Your objective. The listing below holds a line with "cbn [Z.eqb]. eapply rtc_l;" and a later line with "apply (umalloc_safe 4096". Write out those two lines and every line between them, exactly, and nothing else.

Records for this exercise.
▼

Lemma umalloc_safe_witness : exists s al, rtc (ustep 4096 demo_grants 8192) (demo_heap, []) (s, al) /\ al = [(40904, 4)] /\
  forall a n, (a, n) ∈ al -> exists fuel s', free fuel (a + HSIZE) s = Ok tt s'.
Proof.
  eassert (H : rtc (ustep 4096 demo_grants 8192) (demo_heap, []) (_, _)).
  { eapply rtc_l; [apply (us_malloc 4096 demo_grants 8192) with (fuel := 10%nat) (nbytes := 10); [lia|vm_compute; reflexivity]|].
    cbn [Z.eqb]. eapply rtc_l; [apply (us_malloc 4096 demo_grants 8192) with (fuel := 10%nat) (nbytes := 20); [lia|vm_compute; reflexivity]|].
    cbn [Z.eqb]. eapply rtc_once. change (?x :: ?y :: []) with ([x] ++ y :: []).
    eapply us_free with (fuel := 10%nat). vm_compute. reflexivity. }
  eexists _, _. split; [exact H|]. split; [by vm_compute|].
  apply (umalloc_safe 4096 demo_grants 8192) with (start := demo_heap) in H; try done;
    [destruct H as (fs & _ & _ & H); intros a n Ha; destruct (H a n Ha) as (fuel & s' & _ & _ & R & _); by exists fuel, s'|].
  intros b n. unfold demo_grants. lia.
Defined.
(** Writes that no controller sees. *)
Definition foreign (e : io) : Prop :=
  match e with Out p _ => p ∉ [IO_PIC1; IO_PIC1 + 1; IO_PIC2; IO_PIC2 + 1] | Store16 _ _ => True | _ => False end.
Lemma foreign_step v e : foreign e -> view_step v e = v.
Proof.
  destruct v, e; cbn; try done. intros H. rewrite !not_elem_of_cons in H. unfold view_step, pic_step. cbn.
  unfold IO_PIC1, IO_PIC2 in *. by rewrite !(proj2 (Z.eqb_neq _ _)) by lia.
Qed.
Lemma calm_emit e v : foreign e -> moves (emit e) v v.
Proof. intros H. rewrite <- (foreign_step v e H) at 2. apply moves_emit. Qed.
Lemma calm_outb p x v : p ∉ [IO_PIC1; IO_PIC1 + 1; IO_PIC2; IO_PIC2 + 1] -> moves (outb p x) v v.
Proof. intros H. by apply calm_emit. Qed.
Lemma calm_each {I} (l : list I) body v : (forall i, moves (body i) v v) -> moves (for_each l body) v v.
Proof. intros H. induction l as [|i l IH]; [apply moves_ret|]. apply (moves_bind _ _ _ v); auto. Qed.

Create HintDb calm.
#[local] Hint Resolve moves_ret moves_read moves_gets calm_each : calm.
#[local] Hint Extern 1 (moves (lapicr _ _) _ _) => apply moves_read : calm.
#[local] Hint Extern 1 (moves (inb _ _) _ _) => apply moves_read : calm.
#[local] Hint Extern 1 (moves (emit _) _ _) => apply calm_emit; exact I : calm.
#[local] Hint Extern 1 (moves (outb _ _) _ _) => apply calm_outb; apply (bool_decide_unpack _); vm_compute; exact I : calm.

(** Steps over a call that leaves the view alone. *)
Ltac calm := eapply moves_bind; [solve [auto with calm]|intros ?].

Context (inb_ lapic_ ioapic_ : nat -> Z -> Z) (lapic : Z) (ismp : bool) (ncpu : Z).

Lemma moves_seq {A B} (c : M hw A) (k : M hw B) u v w : moves c u v -> moves k v w -> moves (c ;;; k) u w.
Proof. intros Hc Hk. by apply (moves_bind _ _ _ v). Qed.

(** A read that always answers the same. *)
Lemma moves_const {B} f (k : Z -> M hw B) x v w : (forall t, f t = x) -> moves (k x) v w -> moves (bind (read f) k) v w.
Proof.
  intros Hf H s Hs. unfold bind, read. rewrite Hf. apply H. rewrite <- Hs. done.
Qed.

(** A write to a register of the local controller. *)
Definition lap_write (i x : Z) (f : Z -> Z) : Z -> Z := fun j => if j =? i then u32 x else f j.
Lemma moves_lapicw i x a b io m u f : moves (lapicw lapic_ i x) (View a b io m u f) (View a b io m u (lap_write i x f)).
Proof. unfold lapicw, lapicr. eapply moves_seq; [apply moves_emit|]. calm. auto with calm. Qed.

▲

Solution to the exercise.
    cbn [Z.eqb]. eapply rtc_l; [apply (us_malloc 4096 demo_grants 8192) with (fuel := 10%nat) (nbytes := 20); [lia|vm_compute; reflexivity]|].
    cbn [Z.eqb]. eapply rtc_once. change (?x :: ?y :: []) with ([x] ++ y :: []).
    eapply us_free with (fuel := 10%nat). vm_compute. reflexivity. }
  eexists _, _. split; [exact H|]. split; [by vm_compute|].
  apply (umalloc_safe 4096 demo_grants 8192) with (start := demo_heap) in H; try done;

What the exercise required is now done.